▸ Your task: Nothing but the line holding "other_storages e a) ∧" and the lines after it, through the end of the records, should be set down, each exactly as it is.

(Collected data entries)
━━━━━━━━━━

(** One call that the host refuses. *)
Lemma ext_run_refused e h ρ ro m g op x :
  at_heap e h ρ → serving e ro m → op_at h g op → op_room op m ≤ ρ →
  (∀ k, op ≠ DbWrite k []) → host_refusal ro op = Some x →
  ∃ e', ext_run g e = (Err (VmError_to_string x), e') ∧ serving e' ro m ∧
    ∀ a, other_storages e' a = other_storages e a.
Proof.
  intros He Hs Hg Hρ Hne Hx. destruct (op_outside e ro m op Hs) as (o & Hrun & Hpost).
  rewrite Hx in Hrun, Hpost. pose proof (op_room_pos op m) as Hpos. pose proof (sv_ready _ _ _ Hs) as Hr.
  assert (0 ≤ REGION_ROOM) by (unfold REGION_ROOM, REGION_SIZE, OVERHEAD; lia).
  destruct g as [key|key value|key], op as [k|k v|k]; try done; cbn [op_at db_run ext_run] in *.
  - pose proof (get_abi query_raw panic_text exported Hallocate e h ρ key k He Hr Hg ltac:(lia)) as Habi.
    unfold ends in Habi. rewrite Hrun in Habi. destruct Habi as [Hres%err_of Ho].
    eexists. split; [exact Hres|by apply Hpost].
  - destruct Hg as (Hk & Hv). apply lift_unit_Err in Hrun.
    pose proof (set_abi query_raw panic_text exported e h ρ key value k v He Hr Hk Hv
      ltac:(by intros ->; apply (Hne k)) ltac:(lia)) as Habi.
    unfold ends in Habi. rewrite Hrun in Habi. destruct Habi as [Hres%err_of Ho].
    eexists. split; [by apply bind_Err|by apply Hpost].
  - apply lift_unit_Err in Hrun.
    pose proof (remove_abi query_raw panic_text exported e h ρ key k He Hr Hg ltac:(lia)) as Habi.
    unfold ends in Habi. rewrite Hrun in Habi. destruct Habi as [Hres%err_of Ho].
    eexists. split; [by apply bind_Err|by apply Hpost].
Qed.

(** One call that it serves. *)
Lemma ext_run_served e h ρ ro m g op :
  at_heap e h ρ → serving e ro m → op_at h g op → op_room op m ≤ ρ →
  (∀ k, op ≠ DbWrite k []) → host_refusal ro op = None →
  ∃ r e' h', ext_run g e = (Ok r, e') ∧ at_heap e' h' (ρ - op_room op m) ∧ h ⊆ h' ∧
    result_at h' (db_spec op m).1 r ∧ serving e' ro (db_spec op m).2 ∧
    ∀ a, other_storages e' a = other_storages e a.
Proof.
  intros He Hs Hg Hρ Hne Hx. destruct (op_outside e ro m op Hs) as (o & Hrun & Hpost).
  rewrite Hx in Hrun, Hpost. pose proof (op_room_pos op m) as Hpos. pose proof (sv_ready _ _ _ Hs) as Hr.
  assert (0 ≤ REGION_ROOM) by (unfold REGION_ROOM, REGION_SIZE, OVERHEAD; lia).
  destruct g as [key|key value|key], op as [k|k v|k]; try done; cbn [op_at db_run ext_run db_spec fst snd] in *.
  - pose proof (get_abi query_raw panic_text exported Hallocate e h ρ key k He Hr Hg ltac:(lia)) as Habi.
    unfold ends in Habi. rewrite Hrun in Habi. unfold op_room in *. cbn [db_spec fst] in *.
    destruct (m !! k) as [d|].
    + destruct Habi as (vec & e' & He' & Ho & Hfr & Hv & Hat); [lia|].
      exists (Some vec), e'. eexists. split_and!; [done|eapply at_heap_room; [exact Hat|lia]|by apply with_block_sub|done|apply (Hpost e' Ho)..].
    + destruct Habi as (e' & He' & Ho & Hat).
      exists None, e', h. split_and!; [done|eapply at_heap_room; [exact Hat|lia]|done|done|apply (Hpost e' Ho)..].
  - destruct Hg as (Hk & Hv). apply lift_unit in Hrun as [_ Hrun].
    pose proof (set_abi query_raw panic_text exported e h ρ key value k v He Hr Hk Hv
      ltac:(by intros ->; apply (Hne k)) ltac:(lia)) as Habi.
    unfold ends in Habi. rewrite Hrun in Habi. destruct Habi as (e' & He' & Ho & Hat).
    exists None, e', h. split_and!; [|eapply at_heap_room; [exact Hat|lia]|done|done|apply (Hpost e' Ho)..].
    by rewrite (bind_Ok _ _ _ _ _ He').
  - apply lift_unit in Hrun as [_ Hrun].
    pose proof (remove_abi query_raw panic_text exported e h ρ key k He Hr Hg ltac:(lia)) as Habi.
    unfold ends in Habi. rewrite Hrun in Habi. destruct Habi as (e' & He' & Ho & Hat).
    exists None, e', h. split_and!; [|eapply at_heap_room; [exact Hat|lia]|done|done|apply (Hpost e' Ho)..].
    by rewrite (bind_Ok _ _ _ _ _ He').
Qed.

(** One call, by the specification. *)
Lemma ext_run_op e h ρ ro m g op :
  at_heap e h ρ → serving e ro m → op_at h g op → op_room op m ≤ ρ →
  match db_refusal ro op with
  | Some msg => ∃ e', ext_run g e = (Err msg, e') ∧ serving e' ro m ∧
      ∀ a, other_storages e' a = other_storages e a
  | None => ∃ r e' h', ext_run g e = (Ok r, e') ∧ at_heap e' h' (ρ - op_room op m) ∧ h ⊆ h' ∧
      result_at h' (db_spec op m).1 r ∧ serving e' ro (db_spec op m).2 ∧
      ∀ a, other_storages e' a = other_storages e a
  end.
Proof.
  intros He Hs Hg Hρ. assert ((∃ k, op = DbWrite k []) ∨ ∀ k, op ≠ DbWrite k []) as [[k ->]|Hne'].
  { destruct op as [|k [|b v]|]; eauto. }
  { destruct g as [|key value|]; try done. destruct Hg as [_ [Hlen _]]. exists e. split_and!; [|done..].
    cbn [ext_run]. apply bind_Err. unfold ext_set. by rewrite Hlen. }
  assert (db_refusal ro op = VmError_to_string <$> host_refusal ro op) as ->.
  { destruct op as [|k [|]|]; try done. by destruct (Hne' k). }
  destruct (host_refusal ro op) as [x|] eqn:Hx; cbn.
  - by eapply ext_run_refused.
  - by eapply ext_run_served.
Qed.

(** C23: The storage of a contract is a map, all the way from its code to the simulator.
    With keys and values anywhere in the contract's memory and enough room for the
    regions, any sequence of [get], [set] and [remove] on [ExternalStorage] does what the
    specification [db_session] says. The calls are served in order: reads yield vectors
    with exactly what the map holds at that point and writes and removals change the map.
    The first call that is refused ends the run with its message and without changing
    anything: [set] with an empty value panics in the contract; a write or removal while
    the storage is read-only, and keys or values over the limits of the imports, are
    errors of the host. If all calls are served the run returns, no block the contract
    owned is changed; in every case the storage ends as the map does, and no other
    contract's storage is touched. *)
Theorem guest_storage_is_a_map e h ρ ro m gs ops :
  at_heap e h ρ → serving e ro m → Forall2 (op_at h) gs ops → ops_room ops m ≤ ρ →
  ∃ e', serving e' ro (db_session ro ops m).2 ∧ (∀ a, other_storages e' a = other_storages e a) ∧
    match (db_session ro ops m).1 with
    | inl msg => ext_runs gs e = (Err msg, e')
    | inr results => ∃ rs h', ext_runs gs e = (Ok rs, e') ∧ Forall2 (result_at h') results rs ∧
        at_heap e' h' (ρ - ops_room ops m) ∧ h ⊆ h'
    end.
Proof.
  intros He Hs Hops. revert e h ρ m gs He Hs Hops.
  induction ops as [|op ops IH]; intros e h ρ m gs He Hs Hops Hρ.
  { apply Forall2_nil_inv_r in Hops as ->. cbn in Hρ |- *. exists e. split_and!; [done..|].
    exists [], h. split_and!; [done..|by rewrite Z.sub_0_r|done]. }
  apply Forall2_cons_inv_r in Hops as (g & gs' & Hg & Hops & ->). cbn in Hρ.
  pose proof (ops_room_pos ops (db_spec op m).2).
  pose proof (ext_run_op e h ρ ro m g op He Hs Hg ltac:(lia)) as Hop. cbn [db_session ops_room].
  destruct (db_refusal ro op) as [msg|].
  { destruct Hop as (e' & Hrun & Hs' & Ho). exists e'. split_and!; [done..|]. by apply bind_Err. }
  destruct Hop as (r & e1 & h1 & H1 & He1 & Hsub1 & Hr1 & Hs1 & Ho1).
  destruct (db_spec op m) as [r0 m1] eqn:Hsp. cbn [fst snd] in *.
  destruct (IH e1 h1 _ m1 gs' He1 Hs1) as (e2 & Hs2 & Ho2 & Hend); [|lia|].
  { eapply Forall2_impl; [exact Hops|]. intros ???. by eapply op_at_mono. }
  exists e2. destruct (db_session ro ops m1) as [[msg|rs0] m2]; cbn [fst snd] in *.
  - split_and!; [done|by intros a; rewrite Ho2|]. cbn. rewrite (bind_Ok _ _ _ _ _ H1). by apply bind_Err.
  - destruct Hend as (rs & h2 & H2 & Hr2 & He2 & Hsub2).
    split_and!; [done|by intros a; rewrite Ho2|]. exists (r :: rs), h2. split_and!.
    + cbn. by rewrite (bind_Ok _ _ _ _ _ H1), (bind_Ok _ _ _ _ _ H2).
    + constructor; [|done]. by eapply result_at_mono.
    + by rewrite Z.sub_add_distr.
    + by etrans.
Qed.
End GuestDatabase.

━━━━━━━━━━

▸ Answer to this problem:
  ∃ e', serving e' ro (db_session ro ops m).2 ∧ (∀ a, other_storages e' a = other_storages e a) ∧
    match (db_session ro ops m).1 with
    | inl msg => ext_runs gs e = (Err msg, e')
    | inr results => ∃ rs h', ext_runs gs e = (Ok rs, e') ∧ Forall2 (result_at h') results rs ∧
        at_heap e' h' (ρ - ops_room ops m) ∧ h ⊆ h'
    end.
Proof.
  intros He Hs Hops. revert e h ρ m gs He Hs Hops.
  induction ops as [|op ops IH]; intros e h ρ m gs He Hs Hops Hρ.
  { apply Forall2_nil_inv_r in Hops as ->. cbn in Hρ |- *. exists e. split_and!; [done..|].
    exists [], h. split_and!; [done..|by rewrite Z.sub_0_r|done]. }
  apply Forall2_cons_inv_r in Hops as (g & gs' & Hg & Hops & ->). cbn in Hρ.
  pose proof (ops_room_pos ops (db_spec op m).2).
  pose proof (ext_run_op e h ρ ro m g op He Hs Hg ltac:(lia)) as Hop. cbn [db_session ops_room].
  destruct (db_refusal ro op) as [msg|].
  { destruct Hop as (e' & Hrun & Hs' & Ho). exists e'. split_and!; [done..|]. by apply bind_Err. }
  destruct Hop as (r & e1 & h1 & H1 & He1 & Hsub1 & Hr1 & Hs1 & Ho1).
  destruct (db_spec op m) as [r0 m1] eqn:Hsp. cbn [fst snd] in *.
  destruct (IH e1 h1 _ m1 gs' He1 Hs1) as (e2 & Hs2 & Ho2 & Hend); [|lia|].
  { eapply Forall2_impl; [exact Hops|]. intros ???. by eapply op_at_mono. }
  exists e2. destruct (db_session ro ops m1) as [[msg|rs0] m2]; cbn [fst snd] in *.
  - split_and!; [done|by intros a; rewrite Ho2|]. cbn. rewrite (bind_Ok _ _ _ _ _ H1). by apply bind_Err.
  - destruct Hend as (rs & h2 & H2 & Hr2 & He2 & Hsub2).
    split_and!; [done|by intros a; rewrite Ho2|]. exists (r :: rs), h2. split_and!.
    + cbn. by rewrite (bind_Ok _ _ _ _ _ H1), (bind_Ok _ _ _ _ _ H2).
    + constructor; [|done]. by eapply result_at_mono.
    + by rewrite Z.sub_add_distr.
    + by etrans.
Qed.
End GuestDatabase.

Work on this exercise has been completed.